Determine the age of the rabbit and its breed. According to the Merck Veterinary Manual, the sexual maturity of rabbits depends on the size of their breed. Small rabbits, such as the Polish Dwarf, mature at three-and-a-half months to four months old. Medium rabbits take four-and-a-half months to mature, and giant breeds mature at six to nine months of age. Younger rabbits are not suitable for breeding.
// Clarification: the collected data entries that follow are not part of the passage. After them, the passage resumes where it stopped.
(** [set_usage]: a reading that is not a poll keeps what the last poll reported. *)
Definition fill_from (slot u : AccountUsage) : AccountUsage :=
  {| plan_type := if is_some (plan_type u) then plan_type u else plan_type slot;
     active_limit := active_limit u; primary := primary u; secondary := secondary u;
     groups := if decide (groups u = []) then groups slot else groups u;
     credits_balance := credits_balance u; credits_unlimited := credits_unlimited u;
     has_credits := has_credits u; overage_limit_reached := overage_limit_reached u;
     reset_credits_available :=
       if is_some (reset_credits_available u) then reset_credits_available u
       else reset_credits_available slot;
     reset_credits := if decide (reset_credits u = []) then reset_credits slot else reset_credits u;
     observed_at_unix := observed_at_unix u; totals := totals u; windows := windows u;
     refreshed_at_unix := refreshed_at_unix slot;
     last_refresh_error :=
       if is_some (last_refresh_error u) then last_refresh_error u else last_refresh_error slot;
     refresh_status := if is_some (refresh_status u) then refresh_status u else refresh_status slot;
     model_availability :=
       if is_some (model_availability u) then model_availability u else model_availability slot |}.

Definition set_usage (m : AccountMember) (u : AccountUsage) : AccountMember :=
  with_usage m (if is_some (refreshed_at_unix u) then u else fill_from (usage m) u).
(* ===== verification/AccountModels.v ===== *)
(** * Which models an account serves (crates/gateway/src/account.rs, runtime_state.rs)

    The model rules of a provider kind and of one account, the Claude relay test,
    and the permissions a pool snapshot captures of every account.  [url_host] is the
    [url] crate's host of an URL that parses; [embedded] the catalog compiled into the
    binary. *)

From Stdlib Require Import Ascii.
From stdpp Require Import gmap strings list.
From S2P Require Import Prelude RustStr RegistryTypes RegistrySnapshot Types Usage Account.
Import RustStr Usage Account.
Open Scope Z_scope.

Module Models.

Definition contribution_supports (snapshot : Snapshot.RegistrySnapshot) (provider model : string)
  : bool :=
  Registry.supports_model (Snapshot.contribution_for_provider snapshot provider) model.

(** [strip_prefix(a).or_else(|| strip_prefix(b))]. *)
Definition strip_either (a b model : string) : option string :=
  match strip_prefix a model with Some r => Some r | None => strip_prefix b model end.

Definition strip_claude_route_prefix (model : string) : string :=
  match strip_either "anthropic-" "anthropic/" model with
  | Some r => r
  | None => default model (strip_either "nekos-" "nekos/" model)
  end.

Definition serves_model_in (k : ProviderKind) (snapshot : Snapshot.RegistrySnapshot)
    (model : string) : bool :=
  match k with
  | KCodex =>
      negb (contribution_supports snapshot "antigravity" model)
      && negb (contribution_supports snapshot "claude" model)
      && negb (contribution_supports snapshot "zcode" model)
      && negb (starts_with model "cursor-") && negb (starts_with model "cursor/")
      && negb (starts_with model "kiro/")
      && negb (starts_with model "anthropic-") && negb (starts_with model "anthropic/")
      && negb (starts_with model "nekos-") && negb (starts_with model "nekos/")
      && negb (eqs model "auto-kiro")
      && negb (contribution_supports snapshot "vertex" model)
      && negb (starts_with model "devin-") && negb (starts_with model "devin/")
      && negb (eqs model "devin")
  | KAntigravity => contribution_supports snapshot "antigravity" model
  | KClaude => contribution_supports snapshot "claude" (strip_claude_route_prefix model)
  | KCursor => starts_with model "cursor/" || contribution_supports snapshot "cursor" model
  | KKiro =>
      eqs model "auto-kiro"
      || match strip_prefix "kiro/" model with
         | Some stripped => contribution_supports snapshot "kiro" stripped
         | None => false
         end
  | KZcode => contribution_supports snapshot "zcode" model
  | KVertex => contribution_supports snapshot "vertex" model
  | KOpenCode => true
  | KDevin => false
  | KGeneric => true
  end.

Definition generic_models (m : AccountMember) : option (string * list string) :=
  match inner m with Generic provider models _ => Some (provider, models) | _ => None end.

Definition request_retry_override (m : AccountMember) : option Z :=
  default (file_retry (facts m)) (config_retry (facts m)).

Definition names (l : list string) (model : string) : bool := existsb (eqs model) l.

(** Any of the three names a request goes by. *)
Definition names_any (l : list string) (requested canonical upstream : string) : bool :=
  existsb (λ x, eqs x requested || eqs x canonical || eqs x upstream) l.

(** *** Devin *)

Definition devin_models (m : AccountMember) : option (list string) :=
  if negb (bool_decide (kind m = KDevin)) then None
  else if is_manually_disabled m then Some []
  else match devin_catalog m with
       | Some c => if has_succeeded c then Some (public_id <$> catalog_models c) else None
       | None => None
       end.

Definition supports_devin_model (m : AccountMember) (requested canonical upstream : string) : bool :=
  if negb (bool_decide (kind m = KDevin)) || is_manually_disabled m then false
  else if names_any (unsupported_models m) requested canonical upstream then false
  else match devin_catalog m with
       | Some c =>
           existsb (λ d, eqs (public_id d) requested || eqs (public_id d) canonical
                         || eqs (model_uid d) upstream || eqs (model_uid d) requested)
             (catalog_models c)
       | None => false
       end.

Definition devin_upstream_model_uid (m : AccountMember) (model : string) : option string :=
  if negb (bool_decide (kind m = KDevin)) then None
  else match devin_catalog m with
       | Some c =>
           Registry.find_map (λ d, if eqs (public_id d) model || eqs (model_uid d) model
                                   then Some (model_uid d) else None) (catalog_models c)
       | None => None
       end.

Definition devin_model_supports_vision (m : AccountMember) (model : string) : bool :=
  bool_decide (kind m = KDevin)
  && match devin_catalog m with
     | Some c => existsb (λ d, (eqs (public_id d) model || eqs (model_uid d) model)
                               && supports_images d) (catalog_models c)
     | None => false
     end.

Definition devin_canonical (model : string) : string :=
  if starts_with model "devin/" then model else "devin/" +:+ model.
Definition devin_upstream (model : string) : string := default model (strip_prefix "devin/" model).

(** *** Antigravity *)

Definition antigravity_discovered_models (m : AccountMember)
  : option (gmap string ModelAvailability) :=
  if negb (bool_decide (kind m = KAntigravity)) then None
  else if is_manually_disabled m then Some ∅
  else model_availability (usage m).

Definition discovered_available (discovered : gmap string ModelAvailability) (model : string)
  : option bool :=
  d ← discovered !! model; available d.

Section models.
Context (url_host : string → option string) (embedded : Snapshot.RegistrySnapshot).

Definition is_antigravity_model (model : string) : bool :=
  contribution_supports embedded "antigravity" model.

Definition supports_antigravity_model (m : AccountMember) (model : string) : bool :=
  if negb (bool_decide (kind m = KAntigravity)) || is_manually_disabled m then false
  else if names (unsupported_models m) model then false
  else
    let stripped := default model (strip_prefix "antigravity/" model) in
    match model_availability (usage m) with
    | Some discovered =>
        default false (discovered_available discovered model)
        || default false (discovered_available discovered stripped)
    | None => is_antigravity_model model || is_antigravity_model stripped
    end.

(** *** The Claude relay *)

Definition relay_host (target : string) : bool :=
  match url_host target with
  | Some host => existsb (λ label, one_of label ["nekos"; "ccapi"]) (split "."%char host)
  | None => false
  end.

Definition is_nekos_relay (m : AccountMember) : bool :=
  is_some (relay_api_key m)
  && existsb relay_host
       (option_list (upstream_override (facts m)) ++ option_list (usage_override (facts m))).

(** *** Any model *)

Definition supports_model_in (m : AccountMember) (snapshot : Snapshot.RegistrySnapshot)
    (model : string) : bool :=
  let declared :=
    match inner m with
    | Generic provider models _ =>
        if eqs provider "xai" then names models model
        else bool_decide (models = []) || names models model
    | Devin _ => supports_devin_model m model (devin_canonical model) (devin_upstream model)
    | Claude _ _ =>
        let bound := contribution_supports snapshot "claude" (strip_claude_route_prefix model) in
        if starts_with model "anthropic-" || starts_with model "anthropic/"
        then negb (is_nekos_relay m) && bound
        else if starts_with model "nekos-" || starts_with model "nekos/"
        then is_nekos_relay m && bound
        else bound
    | Antigravity _ => supports_antigravity_model m model
    | account => serves_model_in (account_kind account) snapshot model
    end in
  declared && negb (names (unsupported_models m) model).

Definition supports_model (m : AccountMember) (model : string) : bool :=
  supports_model_in m embedded model.

(** ** The pool snapshot (runtime_state.rs) *)

Record AccountSnapshotPermissions := {
  provider_kind : ProviderKind;
  disabled : bool;
  perm_devin_models : option (list string);
  antigravity_models : option (gmap string ModelAvailability);
  perm_unsupported : list string;
}.

Record PoolSnapshot := {
  members : list AccountMember;
  registry : Snapshot.RegistrySnapshot;
  permissions : gmap string AccountSnapshotPermissions;
}.

Definition perm_supports_devin (p : AccountSnapshotPermissions)
    (requested canonical upstream : string) : bool :=
  if negb (bool_decide (provider_kind p = KDevin)) || disabled p then false
  else if names_any (perm_unsupported p) requested canonical upstream then false
  else match perm_devin_models p with
       | Some models =>
           existsb (λ x, eqs x requested || eqs x canonical || eqs x upstream
                         || eqs (devin_upstream x) upstream) models
       | None => false
       end.

Definition perm_supports_antigravity (p : AccountSnapshotPermissions)
    (requested canonical upstream : string) : bool :=
  if negb (bool_decide (provider_kind p = KAntigravity)) || disabled p then false
  else if names_any (perm_unsupported p) requested canonical upstream then false
  else match antigravity_models p with
       | Some discovered => bool_decide (discovered_available discovered upstream = Some true)
       | None => is_antigravity_model upstream
       end.

Definition permissions_of (m : AccountMember) : AccountSnapshotPermissions :=
  {| provider_kind := kind m; disabled := is_manually_disabled m;
     perm_devin_models := devin_models m;
     antigravity_models := antigravity_discovered_models m;
     perm_unsupported := unsupported_models m |}.

(** [PoolSnapshot::new]: the permissions are captured when the snapshot is built. *)
Definition new_snapshot (ms : list AccountMember) (reg : Snapshot.RegistrySnapshot)
  : PoolSnapshot :=
  {| members := ms; registry := reg;
     permissions := foldl (λ (ps : gmap string AccountSnapshotPermissions) m,
                             <[member_id m := permissions_of m]> ps) ∅ ms |}.

Definition account_permissions (pool : PoolSnapshot) (i : string)
  : option AccountSnapshotPermissions := permissions pool !! i.

Definition is_devin_model_eligible (pool : PoolSnapshot) (i model : string) : bool :=
  match permissions pool !! i with
  | Some p => perm_supports_devin p model (devin_canonical model) (devin_upstream model)
  | None => false
  end.

Definition is_antigravity_model_eligible (pool : PoolSnapshot) (i model : string) : bool :=
  let stripped := default model (strip_prefix "antigravity/" model) in
  match permissions pool !! i with
  | Some p => perm_supports_antigravity p model stripped stripped
  | None => false
  end.

Definition find_member (pool : PoolSnapshot) (i : string) : option AccountMember :=
  List.find (λ m, eqs (member_id m) i) (members pool).
End models.

End Models.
Pick up the doe with one hand on its scruff and the other hand holding up its bottom.
Look at its genitals, specifically the vaginal opening. The color of the opening varies with the rabbit's cycle. If the vagina is a pale, white-pink color, then the buck will have to wait for another day. If the vaginal orifice is a redder color, then the doe is receptive to mating. At the reddest point, the doe is most receptive to the buck.
Inspect the vaginal opening for signs of moisture. A dry opening with little or no moisture is a sign that the doe will not be interested in breeding. This usually happens at the same time as the lighter coloring of the vagina. A moist vagina, on the other hand, indicates fertility and receptiveness.
Place the doe in an enclosure with the buck, and watch to see if the doe accepts the buck's advances.